There are all sorts of factors at play. But one of the most vital in my mind is the fact that we’ve seen this massive increase in the Government balance sheet since coming out of the crisis yet almost no uptick in the rate of spending as measured by money velocity:
So where is all of this going?
The new Modern Monetary Theorists (MMT) makes the argument that this Government spending is creating a surplus on private sector balance sheets and as long as inflation / demand for money remains intact then it creates a net societal benefit. An interesting concept for sure… Time will tell!
Fiserv Inc (FISV)
Fiserv is a Milwaukee-based payments-technology company.
The business had done a good job of growing on its own for years and in 2019 combined with First Data Corp in an all-stock deal issuing ~288m shares for $29bn. First Data had always been pretty cheap but carried high levels of debt from their LBO days.

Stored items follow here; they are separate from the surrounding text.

(** What a report leaves: the world as it was, or the world of its one
    commit, which puts a response from [pending_user] to
    [success_pending_admin]. *)
Lemma user_task_response_cases e user_id action task w :
  let w' :=
    (handlers_user.handle_user_task_response e user_id action task w).2 in
  w' = w
  ∨ ∃ i r,
      responses (store w) !! i = Some r ∧ status r = "pending_user"
      ∧ commit e (set_responses
                    (insert i (with_status "success_pending_admin" r))
                    (store w)) w
        = Some w'.
Proof.
  cbv zeta. unfold handlers_user.handle_user_task_response.
  rewrite Admin_unbound. cbn [negb].
  destruct (handlers_user.responses_of user_id task (store w))
    as [|[i r] [|? ?]] eqn:Hq; [by left| |by left].
  apply responses_of_lookup in Hq.
  destruct (String.eqb_spec (status r) "pending_user") as [Hst|];
    cbn [negb]; [|by left].
  destruct (tasks (store w) !! task); [|by left].
  destruct (action =? _)%string; [|by left].
  destruct (commit e _ w) as [w1|] eqn:Hc; [|by left].
  right. by exists i, r.
Qed.

Lemma user_task_response_traces e user_id action task w :
  traces w
    (handlers_user.handle_user_task_response e user_id action task w).2.
Proof.
  destruct (user_task_response_cases e user_id action task w)
    as [->|(i & r & Hi & Hst & Hc)]; [apply traces_refl|].
  eapply traces_commit; [exact Hc|]. by apply step_report.
Qed.

Lemma handle_traces q w : traces w (handle q w).
Proof.
  destruct q; simpl; unfold utils.admin_required;
    try case_bool_decide; simpl;
    auto using traces_refl, start_traces, toggle_user_traces,
      user_task_response_traces, send_photo_traces, moderation_traces,
      slyot_traces;
    by apply traces_same.
Qed.

Lemma run_traces qs w : traces w (run qs w).
Proof.
  revert w. induction qs as [|q qs IH]; intros w; simpl.
  - apply traces_refl.
  - eapply traces_trans; [apply handle_traces|apply IH].
Qed.

(** ** The fan-out of a broadcast *)

Lemma active_users_spec d u :
  u ∈ handlers_admin.active_users d ↔
  ∃ user, users d !! u = Some user ∧ is_active user = true.
Proof.
  unfold handlers_admin.active_users. rewrite list_elem_of_fmap. split.
  - intros ([v user] & -> & Hin). apply list_elem_of_filter in Hin as [Hact Hin].
    apply elem_of_map_to_list in Hin. eauto.
  - intros (user & Hu & Hact). exists (u, user). split; [done|].
    apply list_elem_of_filter. split; [done|]. by apply elem_of_map_to_list.
Qed.

Lemma active_users_NoDup d : NoDup (handlers_admin.active_users d).
Proof.
  unfold handlers_admin.active_users.
  pose proof (NoDup_fst_map_to_list (users d)) as Hnd.
  induction (map_to_list (users d)) as [|[k v] l IH]; simpl in *.
  { constructor. }
  inversion Hnd as [|? ? Hnotin Hnd']; subst.
  rewrite filter_cons. case_decide; simpl; [|by apply IH].
  constructor; [|by apply IH].
  intros Hin. apply Hnotin. apply list_elem_of_fmap in Hin as ([k' v'] & -> & Hin).
  apply list_elem_of_filter in Hin as [_ Hin].
  apply list_elem_of_fmap. by exists (k', v').
Qed.

Lemma send_to_user_keeps_users e task acc u v :
  is_Some (users (handlers_admin.session acc) !! v) →
  is_Some (users (handlers_admin.session
                    (handlers_admin.send_to_user e task acc u)) !! v).
Proof.
  intros [x Hx]. unfold handlers_admin.send_to_user.
  destruct (send_photo e u) as [m|[]]; simpl; eauto;
    rewrite lookup_alter; case_decide; simplify_eq; rewrite Hx; simpl; eauto.
Qed.

Lemma send_to_user_consistent e task acc u :
  is_Some (users (handlers_admin.session acc) !! u) →
  consistent (handlers_admin.session acc) →
  consistent (handlers_admin.session
                (handlers_admin.send_to_user e task acc u)).
Proof.
  intros Hu Hc. unfold handlers_admin.send_to_user.
  destruct (send_photo e u) as [m|[]]; simpl; auto using consistent_deactivate.
  apply consistent_new_response; auto using next_id_fresh.
Qed.

Lemma fanout_consistent e task recipients :
  ∀ acc,
    (∀ u, u ∈ recipients → is_Some (users (handlers_admin.session acc) !! u)) →
    consistent (handlers_admin.session acc) →
    consistent (handlers_admin.session
                  (foldl (handlers_admin.send_to_user e task) acc recipients)).
Proof.
  induction recipients as [|u recipients IH]; intros acc Hin Hc; simpl; [done|].
  apply IH.
  - intros v Hv. apply send_to_user_keeps_users, Hin. set_solver.
  - apply send_to_user_consistent; [|done]. apply Hin. set_solver.
Qed.

(** ** What one commit preserves *)

Lemma step_consistent d d' : step d d' → consistent d → consistent d'.
Proof.
  destruct 1 as [u Hu|u user b Hu|i r Hr Hst
                 |i r user s f Hr Hu Hmod|e admin_id photo]; intros Hc.
  - by apply consistent_new_user.
  - by eapply consistent_update_user.
  - eapply consistent_insert_response; eauto; by rewrite Hst.
  - eapply consistent_transition; eauto;
      inversion Hmod; subst; simpl; lia.
  - apply fanout_consistent.
    + intros u Hu. simpl in *. apply active_users_spec in Hu as (user & Hu & _).
      eauto.
    + simpl. by apply consistent_new_task.
Qed.

Lemma commits_consistent d l d' :
  commits d l d' → consistent d → consistent d' ∧ Forall consistent l.
Proof.
  induction 1 as [|d d1 l d' Hstep _ IH]; intros Hc; [by split|].
  destruct IH as [? ?]; [by eapply step_consistent|].
  split; [done|]. constructor; [by eapply step_consistent|done].
Qed.

Lemma initial_consistent admin_ids :
  consistent (mkDb ∅ admin_ids ∅ ∅).
Proof. split; intros ? ?; simpl; by rewrite lookup_empty. Qed.

(** C2.  After any sequence of requests to a fresh deployment, and in every
    state a commit has produced on the way, each user's [success_count] is
    the number of that user's responses in [confirmed] and each user's
    [fail_count] the number in [rejected] or [slyot]. *)
Theorem counters_match_responses
    (admin_ids : gset Z) (rc : option redis.redis_server) (ttl : Z)
    (qs : list request) :
  let w := run qs (initial_world admin_ids rc ttl) in
  counters_consistent (store w) ∧ Forall counters_consistent (history w).
Proof.
  intros w. destruct (run_traces qs (initial_world admin_ids rc ttl))
    as (l & Hh & Hc). fold w in Hh, Hc. simpl in *.
  apply commits_consistent in Hc as [[_ Hs] Hl];
    [|apply initial_consistent].
  split; [done|]. rewrite Hh. eapply Forall_impl; [exact Hl|].
  by intros d [_ ?].
Qed.

(** ** The status of a response moves along the edges *)

Lemma send_to_user_old_row e task acc u i r :
  responses (handlers_admin.session acc) !! i = Some r →
  responses (handlers_admin.session
               (handlers_admin.send_to_user e task acc u)) !! i = Some r.
Proof.
  intros Hi. unfold handlers_admin.send_to_user.
  destruct (send_photo e u) as [m|[]]; simpl; try done.
  rewrite lookup_insert_ne; [done|]. intros Heq.
  pose proof (next_id_fresh (responses (handlers_admin.session acc))).
  congruence.
Qed.

Lemma fanout_old_row e task recipients :
  ∀ acc i r,
    responses (handlers_admin.session acc) !! i = Some r →
    responses (handlers_admin.session
                 (foldl (handlers_admin.send_to_user e task) acc recipients))
      !! i = Some r.
Proof.
  induction recipients as [|u recipients IH]; intros acc i r Hi; simpl;
    [done|].
  by apply IH, send_to_user_old_row.
Qed.

Lemma send_to_user_new_row e task acc u i r' :
  responses (handlers_admin.session acc) !! i = None →
  responses (handlers_admin.session
               (handlers_admin.send_to_user e task acc u)) !! i = Some r' →
  ∃ m, send_photo e u = inl m ∧
       r' = mkResponse u task "pending_user" None (Some m).
Proof.
  intros Hi. unfold handlers_admin.send_to_user.
  destruct (send_photo e u) as [m|[]]; simpl; try congruence.
  rewrite lookup_insert. case_decide; intros ?; simplify_eq. eauto.
Qed.

Lemma fanout_new_row e task recipients :
  ∀ acc i r',
    responses (handlers_admin.session acc) !! i = None →
    responses (handlers_admin.session
                 (foldl (handlers_admin.send_to_user e task) acc recipients))
      !! i = Some r' →
    ∃ u m, u ∈ recipients ∧ send_photo e u = inl m ∧
           r' = mkResponse u task "pending_user" None (Some m).
Proof.
  induction recipients as [|u recipients IH]; intros acc i r' Hi Hi'; simpl in *;
    [congruence|].
  destruct (responses (handlers_admin.session
                         (handlers_admin.send_to_user e task acc u)) !! i)
    as [r1|] eqn:H1.
  - rewrite (fanout_old_row _ _ _ _ _ _ H1) in Hi'. simplify_eq.
    destruct (send_to_user_new_row _ _ _ _ _ _ Hi H1) as (m & ? & ?).
    exists u, m. split; [set_solver|done].
  - destruct (IH _ _ _ H1 Hi') as (v & m & ? & ? & ?).
    exists v, m. split; [set_solver|done].
Qed.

Fiserv provides electronic payment and account processing services to banks, a mission critical function for processing transactions. While Fist Data is a major player in credit/debit card transaction processing serving some 6m businesses around the world.
This is a somewhat complicated industry but this visual layout helps to explain where Fiserv (and First Data) fit in the value chain…
After the First Data merger, there are now 670m outstanding shares at a $93 stock price = $62bn market cap. There is $21bn or so in net debt for an enterprise value of $83bn.
When the deal was announced, they called for $3.6bn in annual free cash flow include just shy of $1bn in synergies… This is about $5.40 per share or 17x P/FCF at today’s price. Maybe not outrageous with other merchant processing peers GPN and FIS trading >20x earnings today and all players having solid growth prospects thanks to increasing digital payments.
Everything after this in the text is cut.